HOW TO COMPLETE THIS TASK - Below are records; count how many of their lines contain the string "Hsym", and give only that number.

[Excerpts from a dataset]

● ● ● ● ● ● ●

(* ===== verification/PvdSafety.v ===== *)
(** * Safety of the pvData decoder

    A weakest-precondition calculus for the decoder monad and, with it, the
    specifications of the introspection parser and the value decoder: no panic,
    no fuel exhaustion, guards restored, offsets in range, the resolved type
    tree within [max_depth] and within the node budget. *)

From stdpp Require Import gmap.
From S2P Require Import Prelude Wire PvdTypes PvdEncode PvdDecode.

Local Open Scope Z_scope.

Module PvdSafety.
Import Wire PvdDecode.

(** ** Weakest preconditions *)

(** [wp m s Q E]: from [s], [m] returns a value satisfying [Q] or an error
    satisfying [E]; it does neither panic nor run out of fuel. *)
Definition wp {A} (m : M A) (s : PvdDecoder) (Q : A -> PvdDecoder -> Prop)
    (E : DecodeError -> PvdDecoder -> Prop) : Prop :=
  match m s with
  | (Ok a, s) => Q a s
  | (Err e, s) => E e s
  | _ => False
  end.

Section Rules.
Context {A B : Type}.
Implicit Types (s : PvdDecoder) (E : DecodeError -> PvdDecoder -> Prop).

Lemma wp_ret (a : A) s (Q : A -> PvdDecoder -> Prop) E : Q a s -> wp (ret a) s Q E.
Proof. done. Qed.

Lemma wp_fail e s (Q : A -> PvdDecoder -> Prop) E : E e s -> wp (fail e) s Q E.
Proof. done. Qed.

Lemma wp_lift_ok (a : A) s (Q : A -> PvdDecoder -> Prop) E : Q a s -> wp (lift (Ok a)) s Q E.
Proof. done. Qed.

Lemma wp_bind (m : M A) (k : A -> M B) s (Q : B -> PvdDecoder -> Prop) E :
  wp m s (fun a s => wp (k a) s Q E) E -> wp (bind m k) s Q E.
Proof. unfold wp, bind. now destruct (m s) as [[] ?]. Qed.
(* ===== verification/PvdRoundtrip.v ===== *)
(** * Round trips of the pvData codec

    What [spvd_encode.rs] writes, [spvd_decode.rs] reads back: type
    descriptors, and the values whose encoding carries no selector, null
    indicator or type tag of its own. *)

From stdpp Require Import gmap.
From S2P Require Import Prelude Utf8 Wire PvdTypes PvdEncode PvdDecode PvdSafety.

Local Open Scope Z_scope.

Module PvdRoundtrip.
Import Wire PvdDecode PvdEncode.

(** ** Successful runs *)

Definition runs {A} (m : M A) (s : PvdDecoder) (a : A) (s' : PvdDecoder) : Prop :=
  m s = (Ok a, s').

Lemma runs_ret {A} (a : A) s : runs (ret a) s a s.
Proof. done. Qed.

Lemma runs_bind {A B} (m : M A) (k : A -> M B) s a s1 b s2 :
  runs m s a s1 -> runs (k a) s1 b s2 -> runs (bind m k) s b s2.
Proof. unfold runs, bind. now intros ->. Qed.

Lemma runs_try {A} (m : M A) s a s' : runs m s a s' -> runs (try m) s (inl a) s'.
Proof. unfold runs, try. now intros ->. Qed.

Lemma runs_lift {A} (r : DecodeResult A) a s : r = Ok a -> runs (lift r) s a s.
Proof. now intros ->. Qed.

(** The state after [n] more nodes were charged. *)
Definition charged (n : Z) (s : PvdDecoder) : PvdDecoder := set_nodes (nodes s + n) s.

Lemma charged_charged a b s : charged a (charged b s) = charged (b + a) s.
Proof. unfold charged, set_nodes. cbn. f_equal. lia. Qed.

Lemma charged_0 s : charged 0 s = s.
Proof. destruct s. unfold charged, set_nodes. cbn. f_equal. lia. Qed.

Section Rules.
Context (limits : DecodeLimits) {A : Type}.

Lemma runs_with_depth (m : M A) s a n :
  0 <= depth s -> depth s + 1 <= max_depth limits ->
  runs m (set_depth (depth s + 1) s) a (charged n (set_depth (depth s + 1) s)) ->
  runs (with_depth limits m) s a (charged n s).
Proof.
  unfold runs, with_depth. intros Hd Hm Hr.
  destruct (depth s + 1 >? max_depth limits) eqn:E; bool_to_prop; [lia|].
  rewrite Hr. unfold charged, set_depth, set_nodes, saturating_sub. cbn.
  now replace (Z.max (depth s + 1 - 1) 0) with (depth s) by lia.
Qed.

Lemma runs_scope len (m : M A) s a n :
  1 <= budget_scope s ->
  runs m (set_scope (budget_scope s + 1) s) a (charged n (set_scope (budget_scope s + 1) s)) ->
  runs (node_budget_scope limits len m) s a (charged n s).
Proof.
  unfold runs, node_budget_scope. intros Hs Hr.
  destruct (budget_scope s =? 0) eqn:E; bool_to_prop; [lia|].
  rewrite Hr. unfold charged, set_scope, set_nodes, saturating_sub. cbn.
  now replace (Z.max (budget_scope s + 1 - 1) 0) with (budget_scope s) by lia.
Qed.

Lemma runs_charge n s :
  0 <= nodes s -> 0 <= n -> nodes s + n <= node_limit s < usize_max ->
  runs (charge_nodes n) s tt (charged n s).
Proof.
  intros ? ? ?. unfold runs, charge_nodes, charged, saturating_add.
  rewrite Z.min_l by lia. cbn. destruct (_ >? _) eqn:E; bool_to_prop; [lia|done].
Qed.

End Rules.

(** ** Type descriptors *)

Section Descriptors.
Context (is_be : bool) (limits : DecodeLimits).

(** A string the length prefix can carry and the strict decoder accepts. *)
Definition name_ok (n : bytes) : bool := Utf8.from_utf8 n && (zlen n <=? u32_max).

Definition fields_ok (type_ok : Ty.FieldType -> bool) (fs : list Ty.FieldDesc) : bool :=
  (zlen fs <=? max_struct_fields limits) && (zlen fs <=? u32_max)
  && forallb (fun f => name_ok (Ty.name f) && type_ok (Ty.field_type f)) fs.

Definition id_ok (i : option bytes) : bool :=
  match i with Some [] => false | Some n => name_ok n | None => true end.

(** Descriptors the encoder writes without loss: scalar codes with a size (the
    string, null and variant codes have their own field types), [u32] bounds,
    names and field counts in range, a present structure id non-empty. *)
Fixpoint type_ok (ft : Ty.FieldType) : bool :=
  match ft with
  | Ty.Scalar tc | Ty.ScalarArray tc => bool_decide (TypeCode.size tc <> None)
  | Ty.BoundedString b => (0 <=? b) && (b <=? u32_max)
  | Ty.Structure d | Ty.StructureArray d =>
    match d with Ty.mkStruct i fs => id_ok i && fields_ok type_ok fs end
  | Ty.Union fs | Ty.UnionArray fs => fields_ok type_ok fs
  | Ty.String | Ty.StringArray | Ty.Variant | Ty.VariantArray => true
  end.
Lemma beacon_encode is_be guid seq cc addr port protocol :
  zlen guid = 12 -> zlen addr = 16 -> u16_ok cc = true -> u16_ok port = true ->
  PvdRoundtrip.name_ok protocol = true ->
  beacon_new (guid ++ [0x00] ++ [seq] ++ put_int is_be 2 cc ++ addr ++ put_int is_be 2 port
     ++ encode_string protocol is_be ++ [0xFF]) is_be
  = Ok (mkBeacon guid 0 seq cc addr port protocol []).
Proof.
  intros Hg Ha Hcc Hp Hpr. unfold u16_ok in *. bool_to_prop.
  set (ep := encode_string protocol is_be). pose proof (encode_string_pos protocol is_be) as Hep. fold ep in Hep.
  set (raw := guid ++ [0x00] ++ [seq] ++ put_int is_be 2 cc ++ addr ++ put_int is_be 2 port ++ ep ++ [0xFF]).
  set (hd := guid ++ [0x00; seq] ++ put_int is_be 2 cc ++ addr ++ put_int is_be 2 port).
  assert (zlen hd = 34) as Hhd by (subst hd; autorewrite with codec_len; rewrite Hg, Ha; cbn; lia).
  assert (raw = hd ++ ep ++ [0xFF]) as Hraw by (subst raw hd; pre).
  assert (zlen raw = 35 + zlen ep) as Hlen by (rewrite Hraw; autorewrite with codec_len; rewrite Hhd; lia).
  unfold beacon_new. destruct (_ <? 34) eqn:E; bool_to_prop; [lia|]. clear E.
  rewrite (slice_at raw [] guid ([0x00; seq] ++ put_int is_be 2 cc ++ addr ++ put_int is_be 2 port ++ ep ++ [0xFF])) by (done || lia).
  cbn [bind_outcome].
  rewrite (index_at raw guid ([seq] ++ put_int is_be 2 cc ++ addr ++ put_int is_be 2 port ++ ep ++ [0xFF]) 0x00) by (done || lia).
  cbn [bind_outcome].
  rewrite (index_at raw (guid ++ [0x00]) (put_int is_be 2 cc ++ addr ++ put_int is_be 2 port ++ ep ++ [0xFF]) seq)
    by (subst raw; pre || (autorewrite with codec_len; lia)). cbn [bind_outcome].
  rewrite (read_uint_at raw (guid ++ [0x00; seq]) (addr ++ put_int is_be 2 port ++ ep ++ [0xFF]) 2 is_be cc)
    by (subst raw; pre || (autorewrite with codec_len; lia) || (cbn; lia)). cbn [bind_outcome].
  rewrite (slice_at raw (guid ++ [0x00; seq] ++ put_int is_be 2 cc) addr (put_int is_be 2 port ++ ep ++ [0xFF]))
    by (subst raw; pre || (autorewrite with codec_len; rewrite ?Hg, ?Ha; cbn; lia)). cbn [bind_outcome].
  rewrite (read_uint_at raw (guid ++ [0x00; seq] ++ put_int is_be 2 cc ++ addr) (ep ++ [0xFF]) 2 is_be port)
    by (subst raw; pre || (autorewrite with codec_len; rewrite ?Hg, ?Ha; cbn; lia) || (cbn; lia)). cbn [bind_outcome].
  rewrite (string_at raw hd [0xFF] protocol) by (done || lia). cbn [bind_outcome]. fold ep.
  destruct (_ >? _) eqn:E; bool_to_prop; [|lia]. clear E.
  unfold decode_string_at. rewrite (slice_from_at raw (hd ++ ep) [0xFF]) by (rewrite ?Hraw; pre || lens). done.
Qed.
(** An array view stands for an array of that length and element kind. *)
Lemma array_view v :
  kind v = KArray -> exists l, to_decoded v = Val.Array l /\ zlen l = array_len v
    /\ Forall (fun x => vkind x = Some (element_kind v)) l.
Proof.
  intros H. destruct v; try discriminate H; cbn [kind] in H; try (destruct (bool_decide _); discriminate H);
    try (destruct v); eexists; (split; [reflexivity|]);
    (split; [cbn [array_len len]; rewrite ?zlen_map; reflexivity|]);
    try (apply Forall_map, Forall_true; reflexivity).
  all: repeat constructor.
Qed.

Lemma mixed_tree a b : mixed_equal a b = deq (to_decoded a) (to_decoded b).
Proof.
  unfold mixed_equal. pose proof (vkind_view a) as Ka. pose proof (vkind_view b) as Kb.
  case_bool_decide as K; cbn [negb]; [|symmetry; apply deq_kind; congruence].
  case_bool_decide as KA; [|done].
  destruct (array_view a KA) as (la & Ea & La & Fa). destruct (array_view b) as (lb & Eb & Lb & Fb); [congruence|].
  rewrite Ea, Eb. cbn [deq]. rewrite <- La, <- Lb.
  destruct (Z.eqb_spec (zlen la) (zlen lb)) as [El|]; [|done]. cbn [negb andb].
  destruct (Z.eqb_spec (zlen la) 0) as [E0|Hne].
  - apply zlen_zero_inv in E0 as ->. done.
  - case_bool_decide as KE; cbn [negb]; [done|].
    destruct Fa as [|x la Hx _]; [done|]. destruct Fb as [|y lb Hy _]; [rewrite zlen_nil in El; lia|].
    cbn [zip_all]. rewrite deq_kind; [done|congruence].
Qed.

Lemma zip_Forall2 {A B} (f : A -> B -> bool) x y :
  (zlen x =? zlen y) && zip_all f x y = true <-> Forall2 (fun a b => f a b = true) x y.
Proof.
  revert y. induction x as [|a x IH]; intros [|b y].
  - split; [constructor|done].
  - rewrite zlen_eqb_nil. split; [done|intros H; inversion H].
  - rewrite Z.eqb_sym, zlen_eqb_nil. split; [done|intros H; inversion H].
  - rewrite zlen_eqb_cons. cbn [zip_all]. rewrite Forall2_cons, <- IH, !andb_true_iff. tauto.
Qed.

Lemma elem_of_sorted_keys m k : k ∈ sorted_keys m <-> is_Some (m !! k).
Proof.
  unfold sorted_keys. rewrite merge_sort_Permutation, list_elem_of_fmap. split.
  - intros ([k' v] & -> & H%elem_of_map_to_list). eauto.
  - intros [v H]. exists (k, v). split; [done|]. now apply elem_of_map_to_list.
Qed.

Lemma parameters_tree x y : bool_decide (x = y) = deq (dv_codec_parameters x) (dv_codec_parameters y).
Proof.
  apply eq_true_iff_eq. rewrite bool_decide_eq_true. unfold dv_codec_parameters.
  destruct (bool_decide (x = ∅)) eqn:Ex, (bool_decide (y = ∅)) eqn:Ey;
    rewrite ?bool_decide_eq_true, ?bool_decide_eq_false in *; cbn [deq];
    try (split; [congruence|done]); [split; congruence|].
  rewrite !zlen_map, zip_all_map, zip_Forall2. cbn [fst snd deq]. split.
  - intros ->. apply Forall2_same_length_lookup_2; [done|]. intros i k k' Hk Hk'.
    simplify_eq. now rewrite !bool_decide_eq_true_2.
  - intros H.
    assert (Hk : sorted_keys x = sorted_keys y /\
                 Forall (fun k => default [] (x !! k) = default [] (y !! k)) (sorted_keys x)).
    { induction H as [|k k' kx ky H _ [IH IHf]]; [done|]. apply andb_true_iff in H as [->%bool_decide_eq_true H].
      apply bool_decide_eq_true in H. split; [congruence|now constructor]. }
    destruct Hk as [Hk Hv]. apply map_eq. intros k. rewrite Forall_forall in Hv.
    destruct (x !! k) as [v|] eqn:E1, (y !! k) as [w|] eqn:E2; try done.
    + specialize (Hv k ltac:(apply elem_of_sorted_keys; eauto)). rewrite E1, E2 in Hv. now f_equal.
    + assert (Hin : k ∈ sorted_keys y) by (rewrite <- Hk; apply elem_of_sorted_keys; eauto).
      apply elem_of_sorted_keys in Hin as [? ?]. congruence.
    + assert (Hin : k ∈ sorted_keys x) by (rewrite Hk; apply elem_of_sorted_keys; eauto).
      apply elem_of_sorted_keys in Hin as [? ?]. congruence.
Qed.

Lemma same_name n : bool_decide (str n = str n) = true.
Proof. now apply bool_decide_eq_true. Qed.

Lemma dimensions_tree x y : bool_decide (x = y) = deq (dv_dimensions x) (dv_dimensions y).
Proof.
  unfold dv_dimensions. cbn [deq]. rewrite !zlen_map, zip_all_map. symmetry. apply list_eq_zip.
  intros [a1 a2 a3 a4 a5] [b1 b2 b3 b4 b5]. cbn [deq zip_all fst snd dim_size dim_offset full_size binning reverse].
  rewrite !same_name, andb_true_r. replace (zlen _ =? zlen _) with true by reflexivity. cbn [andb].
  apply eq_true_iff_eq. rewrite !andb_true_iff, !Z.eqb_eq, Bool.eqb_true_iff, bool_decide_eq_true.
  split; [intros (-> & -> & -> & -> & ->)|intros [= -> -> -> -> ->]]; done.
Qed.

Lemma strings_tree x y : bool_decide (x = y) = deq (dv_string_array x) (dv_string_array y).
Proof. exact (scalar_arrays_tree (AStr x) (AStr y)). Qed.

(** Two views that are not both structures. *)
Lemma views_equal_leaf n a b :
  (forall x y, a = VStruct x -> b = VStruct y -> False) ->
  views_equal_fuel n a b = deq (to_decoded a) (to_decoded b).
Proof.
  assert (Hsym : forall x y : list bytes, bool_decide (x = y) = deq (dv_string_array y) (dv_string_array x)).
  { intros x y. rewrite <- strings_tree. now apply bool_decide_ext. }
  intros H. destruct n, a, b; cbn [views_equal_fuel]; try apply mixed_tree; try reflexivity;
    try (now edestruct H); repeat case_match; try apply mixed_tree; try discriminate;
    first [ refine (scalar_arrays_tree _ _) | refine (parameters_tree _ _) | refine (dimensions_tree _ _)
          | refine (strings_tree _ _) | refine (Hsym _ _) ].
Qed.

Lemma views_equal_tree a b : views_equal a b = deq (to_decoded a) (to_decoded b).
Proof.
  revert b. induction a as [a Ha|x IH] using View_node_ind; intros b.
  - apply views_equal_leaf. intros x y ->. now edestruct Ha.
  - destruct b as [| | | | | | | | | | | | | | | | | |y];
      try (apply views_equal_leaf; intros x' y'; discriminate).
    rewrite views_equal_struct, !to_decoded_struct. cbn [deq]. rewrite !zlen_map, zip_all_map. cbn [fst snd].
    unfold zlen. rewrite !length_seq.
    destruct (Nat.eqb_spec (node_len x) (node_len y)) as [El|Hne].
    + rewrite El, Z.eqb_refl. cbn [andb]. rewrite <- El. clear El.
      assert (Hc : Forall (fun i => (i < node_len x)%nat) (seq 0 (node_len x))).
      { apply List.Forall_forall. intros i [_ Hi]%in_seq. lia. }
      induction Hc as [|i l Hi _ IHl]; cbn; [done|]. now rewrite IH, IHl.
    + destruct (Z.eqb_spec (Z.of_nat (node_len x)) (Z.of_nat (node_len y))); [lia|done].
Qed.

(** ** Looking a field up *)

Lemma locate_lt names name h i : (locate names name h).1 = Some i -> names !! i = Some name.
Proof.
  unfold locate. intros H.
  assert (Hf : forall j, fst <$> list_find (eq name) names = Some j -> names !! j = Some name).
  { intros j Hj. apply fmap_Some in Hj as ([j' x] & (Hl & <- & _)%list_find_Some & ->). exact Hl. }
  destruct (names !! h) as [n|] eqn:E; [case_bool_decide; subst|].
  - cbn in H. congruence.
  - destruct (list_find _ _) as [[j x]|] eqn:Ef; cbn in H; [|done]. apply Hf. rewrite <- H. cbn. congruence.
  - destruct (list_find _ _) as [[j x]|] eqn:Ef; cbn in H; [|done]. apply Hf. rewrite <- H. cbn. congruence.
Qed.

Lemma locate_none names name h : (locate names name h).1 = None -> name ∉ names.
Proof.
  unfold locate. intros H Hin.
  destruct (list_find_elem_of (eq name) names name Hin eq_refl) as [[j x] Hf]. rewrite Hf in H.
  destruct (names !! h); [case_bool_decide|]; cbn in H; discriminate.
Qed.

● ● ● ● ● ● ●

EXERCISE RESPONSE - 2